Feature #7848

Support array / multiple values in $query->contains

Added by Morton Jonuschat over 7 years ago. Updated 12 months ago.

Status:
Closed
Priority:
Should have
Assignee:
-
Category:
Extbase
Target version:
-
Start date:
2010-05-21
Due date:
2010-06-04
% Done:

0%

PHP Version:
Tags:
Complexity:
medium
Sprint Focus:

Description

The contains constraint should accept an Array/ObjectStorage/Traversable as condition so that building a query like this is possible

$query->matching(
$query->contains('relation', array(1,2,3,4,5))
);

Currently the only way is to build an array of $query->contains('relation', $relation) and combine that with a logicalOr condition.

Looking at the resulting SQL this leads to an excessive and unnecessary amount of subqueries.


Related issues

Related to Core - Bug #64044: Revert fix for #63275 until concept is worked out and agreed upon Resolved 2014-12-26
Duplicated by Core - Bug #63275: Typo3DbQueryParser generates broken SQL for array in CONTAINS-comparison Closed 2014-11-23

Associated revisions

Revision e73f204d (diff)
Added by Helmut Hummel over 2 years ago

Revert "[BUGFIX] Typo3DbQueryParser: Use IN with array-operand2"

Reverts: #63275
Resolves: #64044
Related: #7848

This reverts commit e235c9ad8b32267ece98d843a43daeab430db235.

Change-Id: I71a134469b9b44f892ad13be52d828ca653c03f1
Reviewed-on: http://review.typo3.org/35648
Reviewed-by: Helmut Hummel <>
Tested-by: Helmut Hummel <>

History

#1 Updated by Felix Oertel over 7 years ago

  • Due date set to 2010-06-04
  • Status changed from New to Needs Feedback
  • Start date changed from 2010-05-20 to 2010-05-21

Hi,

what exactly do you try to achieve with your statment, or better: what should the sql output of $query->contains('relation', array(1,2,3,4,5)) be? At first glance, the sql generated by this would not differ from those built with logicalOr or did I miss a way to simplify that statement?

regards, foertel

#2 Updated by Christian Müller over 7 years ago

Felix Oertel wrote:

Hi,

what exactly do you try to achieve with your statment, or better: what should the sql output of $query->contains('relation', array(1,2,3,4,5)) be? At first glance, the sql generated by this would not differ from those built with logicalOr or did I miss a way to simplify that statement?

regards, foertel

Maybe check also $query->in() as that could be exactly what you want.

regards,
Christian

#3 Updated by Morton Jonuschat over 7 years ago

Ok, given I have two tables linked by a M:M relation the logicalOr / array of constraints results in something like this:

SELECT tx_extension_domain_model_parent.*
FROM tx_extension_domain_model_parent
WHERE (
  tx_extension_domain_model_parent.uid
  IN (
    SELECT uid_local FROM tx_extension_domain_model_parent_child_mm WHERE uid_foreign =20
  )
  OR tx_extension_domain_model_parent.uid
  IN (
    SELECT uid_local FROM tx_extension_domain_model_parent_child_mm WHERE uid_foreign =19
  )
)
AND tx_extension_domain_model_parent.deleted =0
AND tx_extension_domain_model_parent.hidden =0
AND tx_extension_domain_model_parent.pid IN ( 27 )

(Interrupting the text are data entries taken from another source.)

(* ===== verification/ShardedLock.v ===== *)
(** * The sharded account lock (src/core/state/sharded_lock.go)

    An array of reader-writer mutexes indexed by a hash of the account address.
    A call on a mutex is one atomic step that may have to wait; a multi-key call
    is the list of its mutex calls, and goroutines interleave them freely.
    Unlocking a mutex that is not held is the run-time's fatal error. *)

From stdpp Require Import base tactics numbers list gmap strings sorting relations.
From Stdlib Require Import ZArith Lia Strings.Byte Strings.Ascii.
From S2P Require Import Prelude Uint256 Address.
Open Scope Z_scope.
Open Scope list_scope.

Definition ShardCount : Z := 64.

(** ** Shards *)

(** [hash/fnv], 32 bits, variant 1a. *)
Definition fnv_offset32 : Z := 2166136261.
Definition fnv_prime32 : Z := 16777619.
Definition Sum32 (key : string) : Z :=
  foldl (fun h b => u32 (Z.lxor h (Z_of_byte b) * fnv_prime32)) fnv_offset32 (bytes_of_string key).

Definition getShardIndex (key : string) : nat := Z.to_nat (Sum32 key mod ShardCount).

(** The first occurrence of each key. *)
Fixpoint dedup_loop (seen : gset string) (keys : list string) : list string :=
  match keys with
  | [] => []
  | key :: keys' =>
      if bool_decide (key ∈ seen) then dedup_loop seen keys'
      else key :: dedup_loop ({[key]} ∪ seen) keys'
  end.
Definition deduplicateKeys (keys : list string) : list string :=
  if (length keys <=? 1)%nat then keys else dedup_loop ∅ keys.

Fixpoint shard_loop (seen : gset nat) (keys : list string) : list nat :=
  match keys with
  | [] => []
  | key :: keys' =>
      let idx := getShardIndex key in
      if bool_decide (idx ∈ seen) then shard_loop seen keys'
      else idx :: shard_loop ({[idx]} ∪ seen) keys'
  end.
Definition uniqueSortedShardIndexes (keys : list string) : list nat :=
  merge_sort Nat.le (shard_loop ∅ (deduplicateKeys keys)).

Definition by_hash (a b : string) : Prop := Sum32 a <= Sum32 b.
#[global] Instance by_hash_dec : RelDecision by_hash.
Proof. intros a b. unfold by_hash. apply _. Defined.
Definition sortKeysByHash (keys : list string) : list string :=
  if (length keys <=? 1)%nat then keys else merge_sort by_hash keys.

(** ** Mutexes *)

Inductive mode : Type := W | R.

(** A [sync.RWMutex]: held by a writer, or by some readers. *)
Record RWMutex : Type := MkRW { writer : bool; readers : nat }.
Definition unlocked : RWMutex := MkRW false 0.

Inductive instr : Type := Acq (m : mode) (idx : nat) | Rel (m : mode) (idx : nat).

(** [None]: the call has to wait. *)
Definition mutex_call (acquire : bool) (m : mode) (l : RWMutex) : option (outcome unit RWMutex) :=
  match acquire, m with
  | true, W => if writer l || negb (readers l =? 0)%nat then None else Some (Ok (MkRW true 0))
  | true, R => if writer l then None else Some (Ok (MkRW false (S (readers l))))
  | false, W => if writer l then Some (Ok (MkRW false (readers l))) else Some Panic
  | false, R => match readers l with O => Some Panic | S n => Some (Ok (MkRW (writer l) n)) end
  end.

Definition exec_instr (ins : instr) (locks : list RWMutex) : option (outcome unit (list RWMutex)) :=
  let '(acquire, m, idx) :=
    match ins with Acq m idx => (true, m, idx) | Rel m idx => (false, m, idx) end in
  match locks !! idx with
  | None => Some Panic
  | Some l => (fun o => l' ← o; Ok (<[idx := l']> locks)) <$> mutex_call acquire m l
  end.

Definition Lock (key : string) : list instr := [Acq W (getShardIndex key)].
Definition Unlock (key : string) : list instr := [Rel W (getShardIndex key)].
Definition RLock (key : string) : list instr := [Acq R (getShardIndex key)].
Definition RUnlock (key : string) : list instr := [Rel R (getShardIndex key)].
Definition LockMultiple (keys : list string) : list instr := Acq W <$> uniqueSortedShardIndexes keys.
Definition UnlockMultiple (keys : list string) : list instr := Rel W <$> rev (uniqueSortedShardIndexes keys).
Definition RLockMultiple (keys : list string) : list instr := Acq R <$> uniqueSortedShardIndexes keys.
Definition RUnlockMultiple (keys : list string) : list instr := Rel R <$> rev (uniqueSortedShardIndexes keys).

Definition NewShardedMutex : list RWMutex := replicate (Z.to_nat ShardCount) unlocked.

(** ** Versions and batches *)

Notation versions := (list Z) (only parsing).
Definition no_versions : versions := replicate (Z.to_nat ShardCount) 0.

Definition GetVersion (key : string) (vs : versions) : Z := nth (getShardIndex key) vs 0.
Definition IncrementVersion (key : string) (vs : versions) : Z * versions :=
  let v := u64 (GetVersion key vs + 1) in (v, <[getShardIndex key := v]> vs).
Definition CompareAndSwapVersion (key : string) (oldVersion : Z) (vs : versions) : bool * versions :=
  if GetVersion key vs =? oldVersion then (true, <[getShardIndex key := u64 (oldVersion + 1)]> vs)
  else (false, vs).

Record AtomicBatch : Type := MkBatch {
  b_keys : list string;
  b_locked : bool;
  b_versions : gmap string Z
}.

Definition BeginBatch (keys : list string) (vs : versions) : AtomicBatch :=
  MkBatch keys false (list_to_map ((fun k => (k, GetVersion k vs)) <$> keys)).

(** The batch afterwards and the mutex calls made. *)
Definition Batch_Lock (b : AtomicBatch) : AtomicBatch * list instr :=
  if b_locked b then (b, []) else (MkBatch (b_keys b) true (b_versions b), LockMultiple (b_keys b)).
Definition Batch_Unlock (b : AtomicBatch) : AtomicBatch * list instr :=
  if b_locked b then (MkBatch (b_keys b) false (b_versions b), UnlockMultiple (b_keys b)) else (b, []).
Definition Rollback (b : AtomicBatch) : AtomicBatch * list instr := Batch_Unlock b.

Definition bump_versions (keys : list string) (vs : versions) : versions :=
  foldl (fun vs key => snd (IncrementVersion key vs)) vs keys.
Definition Commit (b : AtomicBatch) (vs : versions) : AtomicBatch * list instr * versions :=
  if b_locked b then (Batch_Unlock b, bump_versions (b_keys b) vs) else (b, [], vs).

Definition ValidateVersions (b : AtomicBatch) (vs : versions) : bool :=
  forallb (fun kv => GetVersion kv.1 vs =? kv.2) (map_to_list (b_versions b)).

(** ** Goroutines *)

(** A critical section: one multi-key lock, the work, the matching unlock. *)
Record section : Type := MkSection { s_mode : mode; s_keys : list string }.
Definition enter (s : section) : list instr :=
  match s_mode s with W => LockMultiple (s_keys s) | R => RLockMultiple (s_keys s) end.
Definition leave (s : section) : list instr :=
  match s_mode s with W => UnlockMultiple (s_keys s) | R => RUnlockMultiple (s_keys s) end.
Definition client_code (ss : list section) : list instr := ss ≫= (fun s => enter s ++ leave s).

(** The locks, and what each goroutine still has to do. *)
Notation config := (list RWMutex * list (list instr))%type (only parsing).

Inductive lock_step : config -> config -> Prop :=
| lock_step_ok i ins rest locks locks' ts :
    ts !! i = Some (ins :: rest) -> exec_instr ins locks = Some (Ok locks') ->
    lock_step (locks, ts) (locks', <[i := rest]> ts).

Definition fatal (c : config) : Prop :=
  exists i ins rest, c.2 !! i = Some (ins :: rest) /\ exec_instr ins c.1 = Some Panic.

(** A step the run-time's writer preference allows: a reader also waits for a
    writer that waits. *)
Definition fair_step (c : config) : Prop :=
  exists i ins rest locks', c.2 !! i = Some (ins :: rest) /\ exec_instr ins c.1 = Some (Ok locks') /\
    forall idx j rest', ins = Acq R idx -> c.2 !! j = Some (Acq W idx :: rest') -> False.

Definition remaining (ts : list (list instr)) : nat := sum_list (length <$> ts).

So this results in N+1 queries being performed by the database.

I would like something like this to be the result when I pass in an array / collection of objects:

SELECT tx_extension_domain_model_parent.*
FROM tx_extension_domain_model_parent
WHERE tx_extension_domain_model_parent.uid IN (
  SELECT uid_local FROM tx_extension_domain_model_parent_child_mm WHERE uid_foreign IN (20,19)
)
AND tx_extension_domain_model_parent.deleted =0
AND tx_extension_domain_model_parent.hidden =0
AND tx_extension_domain_model_parent.pid IN ( 27 )

$query->in() is a partial solution, but it means that I need to (manually) reduce collection of model objects ( I already have ) into an array of say UIDs and then use $query->in('relation.uid', $array_of_uids). This seems redundant and counter-inituitive. Why would I need to manually perform these steps when even the choice of the constraint name (contains) implies querying a subset. The way it currently works a better name would be "is()", but that's only semantics.

#4 Updated by Christian Müller over 7 years ago

Ok, I agree that should be handled better... Anyone else has some idea how to archive that with current code? Otherwise I would take it to make a patch for having arrays too in contains.

Morton Jonuschat wrote:

Ok, given I have two tables linked by a M:M relation the logicalOr / array of constraints results in something like this:
[...]

So this results in N+1 queries being performed by the database.

I would like something like this to be the result when I pass in an array / collection of objects:

[...]

$query->in() is a partial solution, but it means that I need to (manually) reduce collection of model objects ( I already have ) into an array of say UIDs and then use $query->in('relation.uid', $array_of_uids). This seems redundant and counter-inituitive. Why would I need to manually perform these steps when even the choice of the constraint name (contains) implies querying a subset. The way it currently works a better name would be "is()", but that's only semantics.

#5 Updated by Sebastian Kurfuerst over 7 years ago

Hi everybody,

Ok, I agree that should be handled better... Anyone else has some idea how to archive that with current code? Otherwise I would take it to make a patch for having arrays too in contains.

I think just using an array in contains() is not really possible, as one cannot know which case is meant:

Example: $query->contains('relation', array(1,2,3,4,5));

This could mean:
  • Find elements where relation is 1, or 2, or 3, ... (this is what you suggested)
  • Find elements where there exists a relation to 1, AND to 2, AND to 3. (this is also a valid possibility in an M:N relation case).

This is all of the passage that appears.